We also provide those charged with governance with statements that we have complied with relevant ethical requirements regarding independence, and to communicate with them all relationships and other matters that may reasonably be thought to bear on our independence, and where applicable, related safeguards.
From the matters communicated with those charged with governance, we determine those matters that were of most significance in the audit of the parent company only financial statements of SIWARD Crystal Technology Co., Ltd. for the year ended December 31, 2022 and are therefore the key audit matters. We describe these matters in our auditors’ report unless law or regulation precludes public disclosure about the matter or when, in extremely rare circumstances, we determine that a matter should not be communicated in our report because the adverse consequences of doing so would reasonably be expected to outweigh the public interest benefits of such communication.
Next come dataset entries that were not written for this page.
(** * proctorai: the violation-inference core of [useProctoring]

    A shallow embedding of [src/hooks/useProctoring.ts] (the React hook
    that turns per-frame detections into a violation timeline and an
    integrity score) and of the label filter of
    [ProctoringDetector.detectObjects], with the properties the
    specification states about them.

    Conventions.
    - Instants are [Z]: milliseconds since the epoch, as [Date.now()] and
      [Date.getTime()] return them.  A synchronous call reads the clock
      once: the instant is an argument of the operation.
    - The three [useRef] maps are [gmap]s; React state updates written as
      [setState (prev => ...)] are applied in call order, so they are
      modelled as immediate updates of the record.
    - [setTimeout]/[clearTimeout] act on an explicit list of pending
      timers; handles are positive integers, as in a browser.
    - Labels are ASCII strings. *)

From Stdlib Require Import ZArith QArith Qround Ascii String List Lia.
From stdpp Require Import base decidable countable gmap strings list pretty sorting.

Local Open Scope string_scope.
Local Open Scope list_scope.
Local Open Scope Z_scope.

(** ** Data model ([src/types/proctoring]) *)

Inductive ViolationType :=
  | FACE_NOT_VISIBLE
  | LOOKING_AWAY
  | MULTIPLE_FACES
  | PHONE_DETECTED
  | BOOK_DETECTED
  | DEVICE_DETECTED
  | CANDIDATE_ABSENT.

Inductive Severity := low | medium | high | critical.

#[global] Instance ViolationType_eq_dec : EqDecision ViolationType.
Proof. solve_decision. Defined.

#[global] Instance Severity_eq_dec : EqDecision Severity.
Proof. solve_decision. Defined.

Definition ViolationType_code (t : ViolationType) : positive :=
  match t with
  | FACE_NOT_VISIBLE => 1 | LOOKING_AWAY => 2 | MULTIPLE_FACES => 3
  | PHONE_DETECTED => 4 | BOOK_DETECTED => 5 | DEVICE_DETECTED => 6
  | CANDIDATE_ABSENT => 7
  end%positive.

Definition ViolationType_decode (p : positive) : option ViolationType :=
  match p with
  | 1 => Some FACE_NOT_VISIBLE | 2 => Some LOOKING_AWAY
  | 3 => Some MULTIPLE_FACES | 4 => Some PHONE_DETECTED
  | 5 => Some BOOK_DETECTED | 6 => Some DEVICE_DETECTED
  | 7 => Some CANDIDATE_ABSENT | _ => None
  end%positive.

#[global] Instance ViolationType_countable : Countable ViolationType.
Proof.
  apply (inj_countable ViolationType_code ViolationType_decode).
  intros []; reflexivity.
Defined.

(** [ViolationEvent]; [duration] is the optional field. *)
Record ViolationEvent := mkViolation {
  vid : string;
  vtype : ViolationType;
  timestamp : Z;
  description : string;
  severity : Severity;
  duration : option Z
}.

Record SessionData := mkSession {
  candidateName : string;
  sessionId : string;
  startTime : Z;
  endTime : option Z;
  violations : list ViolationEvent;
  totalDuration : Z;
  integrityScore : Z
}.

Record MonitoringStatus := mkStatus {
  isRecording : bool;
  faceDetected : bool;
  objectsDetected : list string;
  currentViolation : option ViolationType;
  violationStartTime : option Z
}.

(** ** Scoring: [calculateIntegrityScore] *)

(** [severityRank = { low: 1, medium: 2, high: 3, critical: 4 }] *)
Definition severityRank (s : Severity) : Z :=
  match s with low => 1 | medium => 2 | high => 3 | critical => 4 end.

(** The [switch] of the second loop. *)
Definition deduction (s : Severity) : Z :=
  match s with low => 2 | medium => 5 | high => 10 | critical => 20 end.

(** Body of [violations.forEach]: the pair is
    [(uniqueViolationTypes, violationTypeSeverity)].  In the [else] branch
    [get(...)!] is compared through [severityRank]; an absent entry would
    give [undefined], for which [>] is false. *)
Definition scoreStep
    (acc : gset ViolationType * gmap ViolationType Severity)
    (violation : ViolationEvent)
    : gset ViolationType * gmap ViolationType Severity :=
  let '(uniqueViolationTypes, violationTypeSeverity) := acc in
  if decide (vtype violation ∈ uniqueViolationTypes) then
    match violationTypeSeverity !! vtype violation with
    | Some currentSeverity =>
        if severityRank currentSeverity <? severityRank (severity violation)
        then (uniqueViolationTypes,
              <[vtype violation := severity violation]> violationTypeSeverity)
        else acc
    | None => acc
    end
  else ({[vtype violation]} ∪ uniqueViolationTypes,
        <[vtype violation := severity violation]> violationTypeSeverity).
The engagement partners on the audits resulting in this independent auditors’ report are Chen, Ming-Hung and Huang, Yu-Ting.
Ernst & Young Taiwan
March 10, 2023
Notice to Readers
The accompanying standalone financial statements are intended only to present the consolidated financial position, financial performance and cash flows in accordance with accounting principles and practices generally accepted in the Republic of China and not those of any other jurisdictions. The standards, procedures and practices to audit such consolidated financial statements are those generally applied in the Republic of China.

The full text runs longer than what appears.